We also consider how the triggers to a potential re-rating have evolved in the recent past and are likely to evolve in the near future. While many of these factors apply across the PE industry, we explain how the trust’s position, portfolio and strategy mean it is uniquely well positioned in this environment.  

Q3: So, can you tell us a bit more about the improved risk/reward opportunity this presents to new investors compared with the past?

A3: The medium-term average discount is ca.20% but this is distorted by the pandemic/wars etc. If we go back to immediately pre-COVID-19, it was just 10%. Looking at current comparatives, in our note we explore why the discount to NAV is considerably above the level its assets are likely to trade in the market.

At current return levels, the NAV doubles over five years and with no change in discount levels, investors could expect that return on their investment; so on that assumption, they get 2x their money back. If the discount closes to the medium-term average, investors get 2.5x their money back, and if it returns to pre-COVID-19 levels 2.8x.

It is important to recognise that the compounding effect of the NAV growth is likely to be much more important to long-term investor returns. On a ten-year horizon, the NAV growth return for investors would represent 4x the benefit from seeing the discount close from 35% to 20%.

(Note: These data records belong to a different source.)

(** * Botsy: the chat front end and the tenant-scoped vector store

  A shallow embedding of the React components of the Botsy dashboard
  ([TestBot], [ChatWidget], [Dashboard], [EditBot]) and of the vector
  store contract they talk to.

  React state is modelled by explicit state passing: a [useState] cell is
  a record field, a handler is a function from the state before the event
  to the state after it.  An [async] handler is cut at its [await]: the
  part that runs inside the event handler, and the part that runs when the
  request settles.  The network is an oracle that answers each request. *)

From Stdlib Require Import ZArith QArith Ascii String List Lia.
From stdpp Require Import base option list gmap strings sorting.

Set Warnings "-register-all".
Close Scope Q_scope.
Local Open Scope string_scope.
Local Open Scope list_scope.

(** ** JavaScript strings *)

Module Str.

(** Strings are sequences of 8-bit code units.  [String.prototype.trim]
    removes white space and line terminators; in this range these are
    TAB, LF, VT, FF, CR, SPACE and NBSP. *)
Definition is_space (c : ascii) : bool :=
  let n := N_of_ascii c in
  ((9 <=? n) && (n <=? 13) || (n =? 32) || (n =? 160))%N.

(** [!!s] for a string: the empty string is the only falsy one. *)
Definition truthy (s : string) : bool :=
  match s with
  | EmptyString => false
  | String _ _ => true
  end.

Fixpoint trimStart (s : string) : string :=
  match s with
  | EmptyString => EmptyString
  | String c s' => if is_space c then trimStart s' else s
  end.

Fixpoint trimEnd (s : string) : string :=
  match s with
  | EmptyString => EmptyString
  | String c s' =>
      let t := trimEnd s' in
      if is_space c && negb (truthy t) then EmptyString else String c t
  end.

Definition trim (s : string) : string := trimEnd (trimStart s).

(** [s.split(sep)] for a one-character separator. *)
Fixpoint split (sep : ascii) (s : string) : list string :=
  match s with
  | EmptyString => [EmptyString]
  | String c s' =>
      let r := split sep s' in
      if Ascii.eqb c sep then EmptyString :: r
      else match r with
           | h :: t => String c h :: t
           | [] => [String c EmptyString]
           end
  end.

Definition newline : ascii := ascii_of_nat 10.

End Str.

(** ** JavaScript values, as far as the handlers inspect them *)

Module Js.
(** * ChemAssistant: a shallow embedding of the molecule graph model,
    the builder's edit operations, the renderer's click handling,
    the sanitisation of AI-produced product graphs, the batch and live
    layouts, molecule identification and the element palette. *)

From Stdlib Require Import List String Ascii Bool ZArith QArith Qminmax Lia Lqa.
Import ListNotations.
Open Scope string_scope.

(** ** types.ts *)

Module ElementType.
Inductive t :=
  | H | C | O | N | Cl | Na | S | F | P | Mg | K | Ca | Fe | Br | I.
End ElementType.
Abbreviation ElementType := ElementType.t.

(** The string value of each enum member ([ElementType.Cl = 'Cl'], ...). *)
Definition element_symbol (e : ElementType) : string :=
  match e with
  | ElementType.H => "H" | ElementType.C => "C" | ElementType.O => "O"
  | ElementType.N => "N" | ElementType.Cl => "Cl" | ElementType.Na => "Na"
  | ElementType.S => "S" | ElementType.F => "F" | ElementType.P => "P"
  | ElementType.Mg => "Mg" | ElementType.K => "K" | ElementType.Ca => "Ca"
  | ElementType.Fe => "Fe" | ElementType.Br => "Br" | ElementType.I => "I"
  end.

(** [Object.values(ElementType)]: the members in declaration order. *)
Definition element_values : list ElementType :=
  [ElementType.H; ElementType.C; ElementType.O; ElementType.N;
   ElementType.Cl; ElementType.Na; ElementType.S; ElementType.F;
   ElementType.P; ElementType.Mg; ElementType.K; ElementType.Ca;
   ElementType.Fe; ElementType.Br; ElementType.I].

(** An atom's [element] field holds a string at run time: the enum type is
    only a cast ([a.element as ElementType]) where atoms come from the
    prediction service. *)
Record AtomData := mkAtom {
  atom_id : string;
  element : string;
  x : Q;
  y : Q
}.

Record BondData := mkBond {
  bond_id : string;
  sourceAtomId : string;
  targetAtomId : string;
  order : Z
}.

Record Molecule := mkMolecule {
  mol_id : string;
  name : string;
  atoms : list AtomData;
  bonds : list BondData
}.

Definition with_atoms (m : Molecule) (l : list AtomData) : Molecule :=
  mkMolecule (mol_id m) (name m) l (bonds m).

Definition with_bonds (m : Molecule) (l : list BondData) : Molecule :=
  mkMolecule (mol_id m) (name m) (atoms m) l.

(** ** Ids built from [Date.now()] and indices: decimal rendering of a
    natural number, as a template literal does. *)

Fixpoint digits_aux (fuel n : nat) (acc : string) : string :=
  match fuel with
  | Datatypes.O => acc
  | Datatypes.S f =>
      let acc' := String (ascii_of_nat (Nat.add 48 (Nat.modulo n 10))) acc in
      if Nat.ltb n 10 then acc' else digits_aux f (Nat.div n 10) acc'
  end.

Definition string_of_nat (n : nat) : string := digits_aux (Datatypes.S n) n "".

(** ** The builder's edit operations (src/constants.ts, [Builder]) *)

Definition CANVAS_width : Q := 600.
Definition CANVAS_height : Q := 400.

(** [addAtom]: a new atom with id [atom-${Date.now()}] near the centre;
    [now] is the clock value and [jx], [jy] the two [Math.random()] draws. *)
Definition addAtom (m : Molecule) (el : ElementType) (now : nat) (jx jy : Q)
  : Molecule :=
  let newAtom := mkAtom ("atom-" ++ string_of_nat now) (element_symbol el)
                   (CANVAS_width / 2 + (jx - (1 # 2)) * 60)%Q
                   (CANVAS_height / 2 + (jy - (1 # 2)) * 60)%Q in
  with_atoms m (atoms m ++ [newAtom]).

Definition handleAtomDelete (m : Molecule) (atomId : string) : Molecule :=
  mkMolecule (mol_id m) (name m)
    (filter (fun a => negb (String.eqb (atom_id a) atomId)) (atoms m))
    (filter (fun b => negb (String.eqb (sourceAtomId b) atomId)
                      && negb (String.eqb (targetAtomId b) atomId)) (bonds m)).

Definition handleBondDelete (m : Molecule) (bondId : string) : Molecule :=
  with_bonds m (filter (fun b => negb (String.eqb (bond_id b) bondId)) (bonds m)).

(** ** The renderer's click handling *)

Inductive Mode := Build | Erase.
(** * export-conversation.py: a shallow embedding and its properties

    The script reads a JSONL transcript, extracts the text of every
    message, infers a title and tags, renders a Markdown document and
    maintains an index file.  This development embeds the functions of
    [scripts/export-conversation.py] as Rocq functions and states the
    properties of the specification against them.

    Modelling conventions.
    - A Python [str] is a Rocq [string]; a character is a code point
      below 256 (Latin-1), which fixes [str.lower] and [str.strip].
    - A decoded JSON value is a [json]; a Python [dict] is an association
      list in insertion order with unique keys.
    - A Python exception is a value of [exn]; code that may raise returns
      a [result].
    - Mutation of a message dictionary by [dict.pop] is explicit state
      passing: an operation on messages returns the messages as it
      leaves them.
    - The file system is a finite map from path strings to the texts of
      the regular files.  A file is known by one path string (no links,
      no second spelling of a path), and directories are not tracked.
      The paths the script builds with [pathlib] are built here as
      [pathlib] builds them ([PurePath], [Path], [truediv]), the paths it
      builds as f-strings by concatenation.
    - The operating system raises no error: where the checks of the
      script let it reach a [mkdir], an [open], a read or a write, the
      operation succeeds.  A statement about what a call leaves in the
      files is a statement about a call that returns.
    - [json.loads], [json.dumps] and [repr] on containers and floats are
      library functions of Python, taken as an interface ([PyLib]). *)

From Stdlib Require Import ZArith List String Ascii Lia Bool DecimalString.
From stdpp Require Import base option gmap strings list.

Local Open Scope string_scope.
Local Open Scope list_scope.

(** ** Python string primitives *)

Definition LF : ascii := "010"%char.
Definition CR : ascii := "013"%char.
Definition nl : string := String LF "".

(** [str.isspace] on one character, for code points below 256. *)
Definition isspace (c : ascii) : bool :=
  let n := nat_of_ascii c in
  ((9 <=? n) && (n <=? 13) || (28 <=? n) && (n <=? 32)
   || (n =? 133) || (n =? 160))%nat.

(** [str.lower] on one character, for code points below 256. *)
Definition lower_char (c : ascii) : ascii :=
  let n := nat_of_ascii c in
  if ((65 <=? n) && (n <=? 90)
      || (192 <=? n) && (n <=? 222) && negb (n =? 215))%nat
  then ascii_of_nat (n + 32) else c.

Fixpoint lower (s : string) : string :=
  match s with
  | "" => ""
  | String c r => String (lower_char c) (lower r)
  end.

Fixpoint lstrip (s : string) : string :=
  match s with
  | "" => ""
  | String c r => if isspace c then lstrip r else s
  end.

Fixpoint rstrip (s : string) : string :=
  match s with
  | "" => ""
  | String c r =>
      match rstrip r with
      | "" => if isspace c then "" else String c ""
      | r' => String c r'
      end
  end.

(** [s.strip()] *)
Definition strip (s : string) : string := rstrip (lstrip s).

(** [s.startswith(p)] *)
Definition startswith (s p : string) : bool := String.prefix p s.
(** * AI Calorie Counter: the upload form of [frontend/src/App.tsx]

    A shallow embedding of the React component [App]: its five state
    cells, the two [Upload] callbacks ([onRemove], [beforeUpload]), the
    asynchronous [handleUpload] and the JSX it returns, followed by the
    properties of the upload-and-analysis contract.

    Conventions of the embedding.
    - React state is a record [State]; a setter overwrites one field.
      Each synchronous run of a handler (from an event to the next
      [await]) is one atomic transition.
    - Everything a handler does to the outside world ([message.error],
      [FileReader.readAsDataURL], [URL.createObjectURL], [fetch]) is
      recorded, in order, in a list of [Effect]s.
    - Values that come back from the outside world (the object URL, the
      data URL of the preview, the settled [fetch] promise and the settled
      [response.json()] promise) are arguments chosen by the environment.
    - [throw], [try]/[catch] and [try]/[finally] are those of a small
      state-and-exception monad [M] in which, as in JavaScript, the state
      written before a throw is kept. *)

From Stdlib Require Import String Ascii List Bool Arith NArith ZArith QArith Lia.
From Stdlib Require Import DecimalString.
Import ListNotations.

Local Open Scope string_scope.

(** ** JavaScript values as far as the component observes them *)

(** A JSON-born JavaScript value.  [JUndefined] is what reading an absent
    property gives.  A number is identified by its [Number::toString]
    rendering (the shortest decimal text that reads back as the same
    double; ["0"] for both zeros): the component never computes with a
    parsed number, it only tests it for truth, prints it or hands it to a
    widget.  [JObj] lists the own properties of a parsed object, whose
    keys are distinct. *)
#[warnings="-register-all"]
Inductive JsVal : Type :=
| JUndefined
| JNull
| JBool (b : bool)
| JNum (rendering : string)
| JStr (s : string)
| JArr (items : list JsVal)
| JObj (fields : list (string * JsVal)).

(** ToBoolean. *)
Definition js_truthy (v : JsVal) : bool :=
  match v with
  | JUndefined | JNull => false
  | JBool b => b
  | JNum r => negb (r =? "0")
  | JStr s => negb (s =? "")
  | JArr _ | JObj _ => true
  end.

(** [a || b] *)
Definition js_or (a b : JsVal) : JsVal := if js_truthy a then a else b.

(** [Array.prototype.join] on already rendered items. *)
Fixpoint join (sep : string) (parts : list string) : string :=
  match parts with
  | [] => ""
  | [p] => p
  | p :: rest => p ++ sep ++ join sep rest
  end.

Fixpoint lookup (key : string) (fields : list (string * JsVal)) : option JsVal :=
  match fields with
  | [] => None
  | (k, v) :: rest => if k =? key then Some v else lookup key rest
  end.

(** An [Error] object, as far as [err.message] goes. *)
Record JsError : Type := { err_message : string }.

(** How an evaluation ends: with a value, or with a thrown error. *)
Inductive Completion (A : Type) : Type :=
| Normal (a : A)
| Throw (e : JsError).
Arguments Normal {A} a.
Arguments Throw {A} e.

(** The [TypeError] of converting to a primitive an object that has
    none. *)
Definition TypeError_to_primitive : JsError :=
  {| err_message := "Cannot convert object to primitive value" |}.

Q4: In previous interviews you have commented on why you believe the NAV to be realistic and resilient. Can you just give us the key reasons?

A4: After buyers have conducted extensive due diligence, the fact they are still willing to pay substantial premiums to carrying value is evidence of the conservative accounting. Continued delivery of this should mitigate concerns about the credibility of the current NAV.

In terms of resilience, the trust’s strategy is defensive growth. Our note explores what defensive growth means in practice. The keys are a focus on growing, profitable businesses, in secular growth sectors, with multiple options to generate growth, and well-established managers. It has delivered 2.5x market EBITDA growth over the long term but crucially, has done so consistently.

Q5: Your note highlights their targets are unchanged despite higher interest rates, so how will they achieve that?

A5: ICG Enterprise Trust and PE managers have not changed long-term targeted returns because of short-term noise of a higher rate environment, but the way the returns will be achieved has changed. Specifically, we believe incremental organic EBITDA growth and bolt-on deals are planned to offset a lower financial gearing return.

In our note we give some of the specific ways this can be achieved.

Q6: What could change in terms of the perceptions driving the discount?

A6: We see two elements at work here. There is a sector-wide discount and then trust-specific issues.

In essence, what may change the former is macro drivers, such as expectations of an interest rate fall, the current green shoots of increased PE activity converting into higher sustained deal activity, and improved communication by all the participants. The trust’s own discount is likely to be driven by continued delivery of returns and uplifts on exits. More of the same convincing investors that their concerns are misplaced.